#### SUPPLIED INFORMATION

(* ===== verification/Deps.v ===== *)
(** * Number types of the third-party crates

    The value types of [starknet-ff], [starknet-api], [primitive-types] and
    [cairo-felt] that the sources build on, with the functions the sources call
    on them as operations of type classes and their documented behaviour as laws
    of companion classes.  The last section gives a reference implementation of
    each interface, used to show that the laws can be met. *)
From S2P Require Import Prelude Bytes.
Local Open Scope Z_scope.

(** ** Bounded integers *)

(** An integer in [[0, m)]; the bound is a decidable proposition, so equality of
    values is equality of integers. *)
Record bounded (m : Z) := mk_bounded {
  bval : Z;
  bok : (0 <=? bval) && (bval <? m) = true;
}.
Arguments mk_bounded {m} bval bok.
Arguments bval {m} b.
Arguments bok {m} b.

Lemma bounded_eq m (a b : bounded m) : bval a = bval b -> a = b.
Proof. destruct a as [x p], b as [y q]; simpl. intros ->. f_equal. apply bool_proof_irrel. Qed.

Lemma bounded_range m (a : bounded m) : 0 <= bval a < m.
Proof. destruct a as [x p]; simpl. zbool. lia. Qed.

#[export] Instance bounded_eq_dec m : EqDecision (bounded m).
Proof.
  intros a b. destruct (decide (bval a = bval b)) as [e|ne].
  - left. by apply bounded_eq.
  - right. congruence.
Defined.

Definition bounded_of (m z : Z) : option (bounded m) :=
  match (0 <=? z) && (z <? m) as b return (0 <=? z) && (z <? m) = b -> option (bounded m) with
  | true => fun H => Some (mk_bounded z H)
  | false => fun _ => None
  end eq_refl.

Lemma bounded_of_spec m z a : bounded_of m z = Some a <-> bval a = z.
Proof.
  unfold bounded_of. generalize (eq_refl ((0 <=? z) && (z <? m))) at 1.
  generalize ((0 <=? z) && (z <? m)) at 2 3. intros [] H; split; intros Ha.
  - by simplify_eq.
  - subst. f_equal. by apply bounded_eq.
  - done.
  - subst. destruct a as [x p]. simpl in *. congruence.
Qed.

Lemma bounded_of_none m z : bounded_of m z = None <-> ~ 0 <= z < m.
Proof.
  destruct (bounded_of m z) as [a|] eqn:Ha; split; try done.
  - apply bounded_of_spec in Ha as <-. pose proof (bounded_range m a). tauto.
  - intros _ Hz. assert (Hb : (0 <=? z) && (z <? m) = true) by lia.
    assert (bounded_of m z = Some (mk_bounded z Hb)) by by apply bounded_of_spec. congruence.
Qed.

Lemma bounded_of_val m (a : bounded m) : bounded_of m (bval a) = Some a.
Proof. by apply bounded_of_spec. Qed.

#[export] Program Instance bounded_countable m : Countable (bounded m) :=
  inj_countable bval (bounded_of m) _.
Next Obligation. intros. apply bounded_of_val. Qed.

(** ** The types *)

(** The modulus of the Stark field, 2^251 + 17 * 2^192 + 1. *)
Definition P : Z := 2 ^ 251 + 17 * 2 ^ 192 + 1.

(** [starknet_ff::FieldElement] and [cairo_vm::felt::Felt252], by their value. *)
Abbreviation FieldElement := (bounded P).
Abbreviation Felt252 := (bounded P).
(** [sp_core::U256] and [sp_core::H256]. *)
Abbreviation U256 := (bounded (2 ^ 256)).
Abbreviation H256 := (array 32).
(** [starknet_core::types::EthAddress] and [sp_core::H160]. *)
Abbreviation EthAddress := (array 20).

(** [starknet_api::hash::StarkFelt]: 32 big-endian bytes. *)
Record StarkFelt := mk_stark { stark_bytes : array 32 }.

#[export] Instance StarkFelt_eq_dec : EqDecision StarkFelt.
Proof. solve_decision. Defined.

#[export] Program Instance StarkFelt_countable : Countable StarkFelt :=
  inj_countable' stark_bytes mk_stark _.
Next Obligation. by intros []. Qed.

(** [StarkFelt::default()], and its order, that of the byte array. *)
Definition stark_default : StarkFelt := mk_stark (be_array 32 0).
Definition stark_val (s : StarkFelt) : Z := be_val (arr (stark_bytes s)).

Lemma stark_val_inj s t : stark_val s = stark_val t -> s = t.
Proof. destruct s, t. unfold stark_val. simpl. intros H. f_equal. by apply array_val_inj. Qed.

Inductive FromByteSliceError := FBS_InvalidLength | FBS_OutOfRange.
Inductive FromStrError := FS_InvalidCharacter | FS_OutOfRange.

(** ** Interfaces *)

Class StarknetFf := {
  to_bytes_be : FieldElement -> array 32;
  from_bytes_be : array 32 -> option FieldElement;
  from_byte_slice_be : list byte -> result FromByteSliceError FieldElement;
  fe_from_hex_be : string -> result FromStrError FieldElement;
  fe_from_dec_str : string -> result FromStrError FieldElement;
  (** [FieldElement::from_mont]: four little-endian 64-bit limbs. *)
  from_mont : Z -> Z -> Z -> Z -> FieldElement;
  (** [From<u8>], [From<u32>], [From<u64>] for [FieldElement]. *)
  fe_from_u64 : Z -> FieldElement;
  fe_from_eth : EthAddress -> FieldElement;
  u64_try_from_fe : FieldElement -> option Z;
  u128_try_from_fe : FieldElement -> option Z;
  fe_add : FieldElement -> FieldElement -> FieldElement;
  fe_sub : FieldElement -> FieldElement -> FieldElement;
  fe_from_u128 : Z -> FieldElement;
  (** The [%] of [FieldElement]. *)
  fe_rem : FieldElement -> FieldElement -> FieldElement;
}.

Class StarknetFfLaws `{SF : StarknetFf} : Prop := {
  to_bytes_be_val : forall f, be_val (arr (to_bytes_be f)) = bval f;
  from_bytes_be_some : forall a f, from_bytes_be a = Some f <-> bval f = be_val (arr a);
  from_bytes_be_none : forall a, from_bytes_be a = None <-> P <= be_val (arr a);
  from_byte_slice_be_spec : forall l,
    from_byte_slice_be l =
      if (32 <? length l)%nat then Err FBS_InvalidLength
      else match bounded_of P (be_val l) with Some f => Ok f | None => Err FBS_OutOfRange end;
  from_mont_val : forall a b c d,
    (bval (from_mont a b c d) * 2 ^ 256) mod P
    = (a + b * 2 ^ 64 + c * 2 ^ 128 + d * 2 ^ 192) mod P;
  fe_from_u64_val : forall n, 0 <= n < 2 ^ 64 -> bval (fe_from_u64 n) = n;
  fe_from_eth_val : forall a, bval (fe_from_eth a) = be_val (arr a);
  u64_try_from_fe_spec : forall f,
    u64_try_from_fe f = if bval f <=? u64_max then Some (bval f) else None;
  u128_try_from_fe_spec : forall f,
    u128_try_from_fe f = if bval f <=? u128_max then Some (bval f) else None;
  fe_add_val : forall a b, bval (fe_add a b) = (bval a + bval b) mod P;
  fe_sub_val : forall a b, bval (fe_sub a b) = (bval a - bval b) mod P;
  fe_from_u128_val : forall n, 0 <= n < 2 ^ 128 -> bval (fe_from_u128 n) = n;
  fe_rem_val : forall a b, 0 < bval b -> bval (fe_rem a b) = bval a mod bval b;
}.

(** [StarkFelt::new] refuses byte strings with its own range check; what the
    sources rely on is that it keeps the bytes and accepts every canonical
    field element. *)
Class StarknetApi := {
  stark_new : array 32 -> option StarkFelt;
  (** [From<u8>], [From<u64>], [From<u128>] for [StarkFelt]. *)
  stark_from_uint : Z -> StarkFelt;
  (** [TryFrom<StarkFelt> for PatriciaKey], which wraps the felt it accepts. *)
  patricia_check : StarkFelt -> bool;
}.
Class StarknetApiLaws `{SA : StarknetApi} : Prop := {
  stark_from_uint_val : forall n, 0 <= n < 2 ^ 128 -> be_val (arr (stark_bytes (stark_from_uint n))) = n;
  stark_new_bytes : forall a s, stark_new a = Some s -> stark_bytes s = a;
  stark_new_accepts : forall a, be_val (arr a) < P -> is_Some (stark_new a);
  (** Patricia keys are below 2^251. *)
  patricia_check_bound : forall s, patricia_check s = true -> stark_val s < 2 ^ 251;
}.

Class PrimitiveTypes := {
  u256_from_big_endian : array 32 -> U256;
  u256_to_big_endian : U256 -> array 32;
  u256_from_u128 : Z -> U256;
}.
Class PrimitiveTypesLaws `{PT : PrimitiveTypes} : Prop := {
  u256_from_big_endian_val : forall a, bval (u256_from_big_endian a) = be_val (arr a);
  u256_to_big_endian_val : forall u, be_val (arr (u256_to_big_endian u)) = bval u;
  u256_from_u128_val : forall n, 0 <= n < 2 ^ 128 -> bval (u256_from_u128 n) = n;
}.

Class CairoFelt := {
  felt252_to_be_bytes : Felt252 -> array 32;
  felt252_from_bytes_be : array 32 -> Felt252;
}.
Class CairoFeltLaws `{CF : CairoFelt} : Prop := {
  felt252_to_be_bytes_val : forall f, be_val (arr (felt252_to_be_bytes f)) = bval f;
  felt252_from_bytes_be_val : forall a, bval (felt252_from_bytes_be a) = be_val (arr a) mod P;
}.

(** The hash functions of [starknet-crypto] and [starknet-core]. *)
Class StarknetCrypto := {
  pedersen_hash : FieldElement -> FieldElement -> FieldElement;
  poseidon_hash : FieldElement -> FieldElement -> FieldElement;
  poseidon_hash_many : list FieldElement -> FieldElement;
  compute_hash_on_elements : list FieldElement -> FieldElement;
}.
(** [starknet_core::crypto::compute_hash_on_elements] is the Pedersen chain
    h(h(h(h(0, data[0]), data[1]), ...), data[n-1]), n). *)
Class StarknetCryptoLaws `{SF : StarknetFf} `{SC : StarknetCrypto} : Prop := {
  compute_hash_on_elements_chain : forall l z,
    bval z = 0 ->
    compute_hash_on_elements l = pedersen_hash (fold_left pedersen_hash l z) (fe_from_u64 (zlen l));
}.

(** ** Reference implementations *)

Module Reference.

Lemma P_pos : 0 < P. Proof. reflexivity. Qed.
Lemma P_lt_256 : P < 256 ^ Z.of_nat 32. Proof. reflexivity. Qed.

(** The residue of an integer. *)
Lemma residue_ok m (Hm : 0 < m) z : (0 <=? z mod m) && (z mod m <? m) = true.
Proof. pose proof (Z.mod_pos_bound z m Hm). lia. Qed.

Definition residue (m : Z) (Hm : 0 < m) (z : Z) : bounded m :=
  mk_bounded (z mod m) (canon _ (residue_ok m Hm z)).

(** 2^256 modulo [P] has this inverse. *)
Definition mont_inv : Z :=
  Eval vm_compute in
  (* by Fermat: (2^256)^(P-2) mod P, by repeated squaring *)
  let fix pow (b : Z) (e : positive) {struct e} : Z :=
    match e with
    | xH => b mod P
    | xO e' => pow (b * b mod P) e'
    | xI e' => (b * pow (b * b mod P) e') mod P
    end in
  pow (2 ^ 256 mod P) (Z.to_pos (P - 2)).

Lemma mont_inv_ok : (mont_inv * 2 ^ 256) mod P = 1.
Proof. vm_compute. reflexivity. Qed.

(** Hexadecimal and decimal digits are not needed by any law. *)
#[export] Instance ff : StarknetFf := {|
  to_bytes_be f := be_array 32 (bval f);
  from_bytes_be a := bounded_of P (be_val (arr a));
  from_byte_slice_be l :=
    if (32 <? length l)%nat then Err FBS_InvalidLength
    else match bounded_of P (be_val l) with Some f => Ok f | None => Err FBS_OutOfRange end;
  fe_from_hex_be _ := Err FS_InvalidCharacter;
  fe_from_dec_str _ := Err FS_InvalidCharacter;
  from_mont a b c d := residue P P_pos ((a + b * 2 ^ 64 + c * 2 ^ 128 + d * 2 ^ 192) * mont_inv);
  fe_from_u64 n := residue P P_pos n;
  fe_from_eth a := residue P P_pos (be_val (arr a));
  u64_try_from_fe f := if bval f <=? u64_max then Some (bval f) else None;
  u128_try_from_fe f := if bval f <=? u128_max then Some (bval f) else None;
  fe_add a b := residue P P_pos (bval a + bval b);
  fe_sub a b := residue P P_pos (bval a - bval b);
  fe_from_u128 n := residue P P_pos n;
  fe_rem a b := residue P P_pos (bval a mod bval b);
|}.

#[export] Instance ff_laws : StarknetFfLaws (SF := ff).
Proof.
  constructor; simpl; intros.
  - apply be_val_bytes. pose proof (bounded_range P f). pose proof P_lt_256. lia.
  - rewrite bounded_of_spec. done.
  - rewrite bounded_of_none. pose proof (be_val_nonneg (arr a)). lia.
  - done.
  - rewrite Zmult_mod_idemp_l, <- Z.mul_assoc, <- Zmult_mod_idemp_r, mont_inv_ok. f_equal. lia.
  - apply Z.mod_small. assert (2 ^ 64 < P) by reflexivity. lia.
  - apply Z.mod_small. pose proof (array_val_bound 20 a).
    assert (256 ^ Z.of_nat 20 < P) by reflexivity. lia.
  - done.
  - done.
  - done.
  - done.
  - apply Z.mod_small. assert (2 ^ 128 < P) by reflexivity. lia.
  - apply Z.mod_small. pose proof (Z.mod_pos_bound (bval a) (bval b) ltac:(done)).
    pose proof (bounded_range P b). lia.
Qed.

#[export] Instance api : StarknetApi := {|
  stark_new a := Some (mk_stark a);
  stark_from_uint n := mk_stark (be_array 32 n);
  patricia_check s := be_val (arr (stark_bytes s)) <? 2 ^ 251;
|}.
#[export] Instance api_laws : StarknetApiLaws (SA := api).
Proof.
  constructor; simpl; [|by intros a s [= <-]|eauto|intros s Hs; by zbool].
  intros n Hn. apply be_val_bytes. assert (2 ^ 128 < 256 ^ Z.of_nat 32) by reflexivity. lia.
Qed.

Lemma u256_of_ok (a : array 32) : (0 <=? be_val (arr a)) && (be_val (arr a) <? 2 ^ 256) = true.
Proof. pose proof (array_val_bound 32 a). change (256 ^ Z.of_nat 32) with (2 ^ 256) in *. lia. Qed.

Definition u256_of (a : array 32) : U256 := mk_bounded (be_val (arr a)) (canon _ (u256_of_ok a)).

Lemma pow256_pos : 0 < 2 ^ 256. Proof. reflexivity. Qed.

#[export] Instance prim : PrimitiveTypes := {|
  u256_from_big_endian := u256_of;
  u256_to_big_endian u := be_array 32 (bval u);
  u256_from_u128 n := residue (2 ^ 256) pow256_pos n;
|}.
#[export] Instance prim_laws : PrimitiveTypesLaws (PT := prim).
Proof.
  constructor; simpl; intros.
  - done.
  - apply be_val_bytes. apply (bounded_range _ u).
  - apply Z.mod_small. assert (2 ^ 128 < 2 ^ 256) by reflexivity. lia.
Qed.

#[export] Instance cairo : CairoFelt := {|
  felt252_to_be_bytes f := be_array 32 (bval f);
  felt252_from_bytes_be a := residue P P_pos (be_val (arr a));
|}.
#[export] Instance cairo_laws : CairoFeltLaws (CF := cairo).
Proof.
  constructor; simpl; intros; [|done].
  apply be_val_bytes. pose proof (bounded_range P f). pose proof P_lt_256. lia.
Qed.

(** A toy hash: a polynomial in the field. *)
Definition toy_hash (a b : FieldElement) : FieldElement :=
  residue P P_pos (3 * bval a * bval a + 7 * bval b + 11).

#[export] Instance crypto : StarknetCrypto := {|
  pedersen_hash := toy_hash;
  poseidon_hash := toy_hash;
  poseidon_hash_many l := fold_left toy_hash l (residue P P_pos 5);
  compute_hash_on_elements l :=
    toy_hash (fold_left toy_hash l (residue P P_pos 0)) (residue P P_pos (zlen l));
|}.
#[export] Instance crypto_laws : StarknetCryptoLaws (SF := ff) (SC := crypto).
Proof.
  constructor. intros l z Hz. simpl. do 2 f_equal. by apply bounded_eq.
Qed.

End Reference.

#[export] Hint Resolve bounded_range : madara.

########

**DIRECTIONS FOR THIS TASK**
Return the line where "(** A toy hash: a polynomial in the field. *)" appears, then every line after it to the end of the listing, all exactly as written.

**ANSWER BELOW**
(** A toy hash: a polynomial in the field. *)
Definition toy_hash (a b : FieldElement) : FieldElement :=
  residue P P_pos (3 * bval a * bval a + 7 * bval b + 11).

#[export] Instance crypto : StarknetCrypto := {|
  pedersen_hash := toy_hash;
  poseidon_hash := toy_hash;
  poseidon_hash_many l := fold_left toy_hash l (residue P P_pos 5);
  compute_hash_on_elements l :=
    toy_hash (fold_left toy_hash l (residue P P_pos 0)) (residue P P_pos (zlen l));
|}.
#[export] Instance crypto_laws : StarknetCryptoLaws (SF := ff) (SC := crypto).
Proof.
  constructor. intros l z Hz. simpl. do 2 f_equal. by apply bounded_eq.
Qed.

End Reference.

#[export] Hint Resolve bounded_range : madara.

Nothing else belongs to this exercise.